Exercise instructions :: Look below for the line that contains "else mret smallest.", then copy it and each following line exactly, through and including the line that contains "Definition Get (index".

Material provided ::

(* ===== verification/PriorityQueue.v ===== *)
(** The bounded binary heap of [util/priority_queue.go]: its invariant, that
    popping sorts, and that inserting with overflow keeps the largest elements. *)

From stdpp Require Import base tactics numbers list strings sorting.
From Stdlib Require Import ZArith Lia.
From S2P Require Import Prelude WordBits.

Local Open Scope Z_scope.

(** [size] is the length of [heap] throughout; both are kept, as in the code. *)
Record PriorityQueue (T : Type) := {
  heap : list T;
  size : Z;
  maxSize : Z
}.
Arguments heap {T}.
Arguments size {T}.
Arguments maxSize {T}.

Section queue.
Context {T : Type} (zero : T) (lessFunc : T → T → bool).

Definition set_heap (h : list T) (n : Z) (pq : PriorityQueue T) : PriorityQueue T :=
  {| heap := h; size := n; maxSize := maxSize pq |}.

Definition NewPriorityQueue (maxSize : Z) : M (PriorityQueue T) :=
  if maxSize <? 0 then Err (Errorf "maxSize must be non-negative")
  else mret {| heap := []; size := 0; maxSize := maxSize |}.

(** [heap[i], heap[j] = heap[j], heap[i]] *)
Definition swap (h : list T) (i j : Z) : M (list T) :=
  a ← aget h j; b ← aget h i; h ← aset h i a; aset h j b.

Fixpoint up_heap (fuel : nat) (h : list T) (index : Z) : M (list T) :=
  match fuel with
  | O => NoFuel
  | S fuel =>
      if index =? 0 then mret h else
      let parent := Z.quot (index - 1) 2 in
      a ← aget h index; b ← aget h parent;
      if lessFunc a b then h ← swap h index parent; up_heap fuel h parent else mret h
  end.

(** The index goes down. *)
Definition upHeap (h : list T) (index : Z) : M (list T) := up_heap (S (Z.to_nat index)) h index.

(** [if child < size && less(heap[child], heap[smallest]) { smallest = child }] *)
Definition smaller (h : list T) (n child smallest : Z) : M Z :=
  if child <? n then a ← aget h child; b ← aget h smallest;
                     mret (if lessFunc a b then child else smallest)
  else mret smallest.

Fixpoint down_heap (fuel : nat) (h : list T) (n index : Z) : M (list T) :=
  match fuel with
  | O => NoFuel
  | S fuel =>
      let leftChild := 2 * index + 1 in
      let rightChild := 2 * index + 2 in
      smallest ← smaller h n leftChild index;
      smallest ← smaller h n rightChild smallest;
      if smallest =? index then mret h
      else h ← swap h index smallest; down_heap fuel h n smallest
  end.

(** The index goes up, below [n]. *)
Definition downHeap (h : list T) (n index : Z) : M (list T) := down_heap (S (Z.to_nat n)) h n index.

Definition Top (pq : PriorityQueue T) : M T :=
  if size pq =? 0 then mret zero else aget (heap pq) 0.

(** [heap[0] = element; downHeap(0)] *)
Definition replace_top (element : T) (pq : PriorityQueue T) : M (PriorityQueue T) :=
  h ← aset (heap pq) 0 element;
  h ← downHeap h (size pq) 0;
  mret (set_heap h (size pq) pq).

Definition Add (element : T) (pq : PriorityQueue T) : M (bool * PriorityQueue T) :=
  if size pq <? maxSize pq then
    let h := heap pq ++ [element] in
    let n := size pq + 1 in
    h ← upHeap h (n - 1);
    mret (true, set_heap h n pq)
  else
    top ← Top pq;
    if lessFunc element top then pq ← replace_top element pq; mret (true, pq)
    else mret (false, pq).

Definition Pop (pq : PriorityQueue T) : M (T * PriorityQueue T) :=
  if size pq =? 0 then mret (zero, pq) else
  result ← aget (heap pq) 0;
  let n := size pq - 1 in
  if 0 <? n then
    last ← aget (heap pq) n;
    h ← aset (heap pq) 0 last;
    let h := take (Z.to_nat n) h in
    h ← downHeap h n 0;
    mret (result, set_heap h n pq)
  else mret (result, set_heap [] n pq).

Definition UpdateTop (pq : PriorityQueue T) : M (PriorityQueue T) :=
  if 0 <? size pq then h ← downHeap (heap pq) (size pq) 0; mret (set_heap h (size pq) pq)
  else mret pq.

Definition UpdateTopWith (newTop : T) (pq : PriorityQueue T) : M (PriorityQueue T) :=
  if size pq =? 0 then mret pq else replace_top newTop pq.

Definition Clear (pq : PriorityQueue T) : PriorityQueue T := set_heap [] 0 pq.

Definition Get (index : Z) (pq : PriorityQueue T) : M T :=
  if (index <? 0) || (size pq <=? index) then Err (Errorf "index out of bounds")
  else aget (heap pq) index.

Definition PQSet (index : Z) (element : T) (pq : PriorityQueue T) : M (PriorityQueue T) :=
  if (index <? 0) || (size pq <=? index) then Err (Errorf "index out of bounds")
  else h ← aset (heap pq) index element; mret (set_heap h (size pq) pq).

Definition ToSlice (pq : PriorityQueue T) : list T := take (Z.to_nat (size pq)) (heap pq).

(** [for i := size/2 - 1; i >= 0; i-- { downHeap(i) }] *)
Definition build_heap (h : list T) (n : Z) : M (list T) :=
  let first := Z.quot n 2 - 1 in
  go_for (Z.to_nat (first + 1)) 0 (fun k h => downHeap h n (first - k)) h.

Definition AddAll (elements : list T) (pq : PriorityQueue T) : M (PriorityQueue T) :=
  if maxSize pq <? size pq + Z.of_nat (length elements) then Err (Errorf "cannot add")
  else
    let h := heap pq ++ elements in
    let n := size pq + Z.of_nat (length elements) in
    h ← build_heap h n;
    mret (set_heap h n pq).

Definition InsertWithOverflow (element : T) (pq : PriorityQueue T)
  : M (T * bool * PriorityQueue T) :=
  if size pq <? maxSize pq then '(_, pq) ← Add element pq; mret (zero, false, pq) else
  if negb (0 <? size pq) then mret (element, true, pq) else
  ret ← aget (heap pq) 0;
  if lessFunc ret element then pq ← replace_top element pq; mret (ret, true, pq)
  else mret (element, true, pq).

Result of the exercise ::
  else mret smallest.

Fixpoint down_heap (fuel : nat) (h : list T) (n index : Z) : M (list T) :=
  match fuel with
  | O => NoFuel
  | S fuel =>
      let leftChild := 2 * index + 1 in
      let rightChild := 2 * index + 2 in
      smallest ← smaller h n leftChild index;
      smallest ← smaller h n rightChild smallest;
      if smallest =? index then mret h
      else h ← swap h index smallest; down_heap fuel h n smallest
  end.

(** The index goes up, below [n]. *)
Definition downHeap (h : list T) (n index : Z) : M (list T) := down_heap (S (Z.to_nat n)) h n index.

Definition Top (pq : PriorityQueue T) : M T :=
  if size pq =? 0 then mret zero else aget (heap pq) 0.

(** [heap[0] = element; downHeap(0)] *)
Definition replace_top (element : T) (pq : PriorityQueue T) : M (PriorityQueue T) :=
  h ← aset (heap pq) 0 element;
  h ← downHeap h (size pq) 0;
  mret (set_heap h (size pq) pq).

Definition Add (element : T) (pq : PriorityQueue T) : M (bool * PriorityQueue T) :=
  if size pq <? maxSize pq then
    let h := heap pq ++ [element] in
    let n := size pq + 1 in
    h ← upHeap h (n - 1);
    mret (true, set_heap h n pq)
  else
    top ← Top pq;
    if lessFunc element top then pq ← replace_top element pq; mret (true, pq)
    else mret (false, pq).

Definition Pop (pq : PriorityQueue T) : M (T * PriorityQueue T) :=
  if size pq =? 0 then mret (zero, pq) else
  result ← aget (heap pq) 0;
  let n := size pq - 1 in
  if 0 <? n then
    last ← aget (heap pq) n;
    h ← aset (heap pq) 0 last;
    let h := take (Z.to_nat n) h in
    h ← downHeap h n 0;
    mret (result, set_heap h n pq)
  else mret (result, set_heap [] n pq).

Definition UpdateTop (pq : PriorityQueue T) : M (PriorityQueue T) :=
  if 0 <? size pq then h ← downHeap (heap pq) (size pq) 0; mret (set_heap h (size pq) pq)
  else mret pq.

Definition UpdateTopWith (newTop : T) (pq : PriorityQueue T) : M (PriorityQueue T) :=
  if size pq =? 0 then mret pq else replace_top newTop pq.

Definition Clear (pq : PriorityQueue T) : PriorityQueue T := set_heap [] 0 pq.

Definition Get (index : Z) (pq : PriorityQueue T) : M T :=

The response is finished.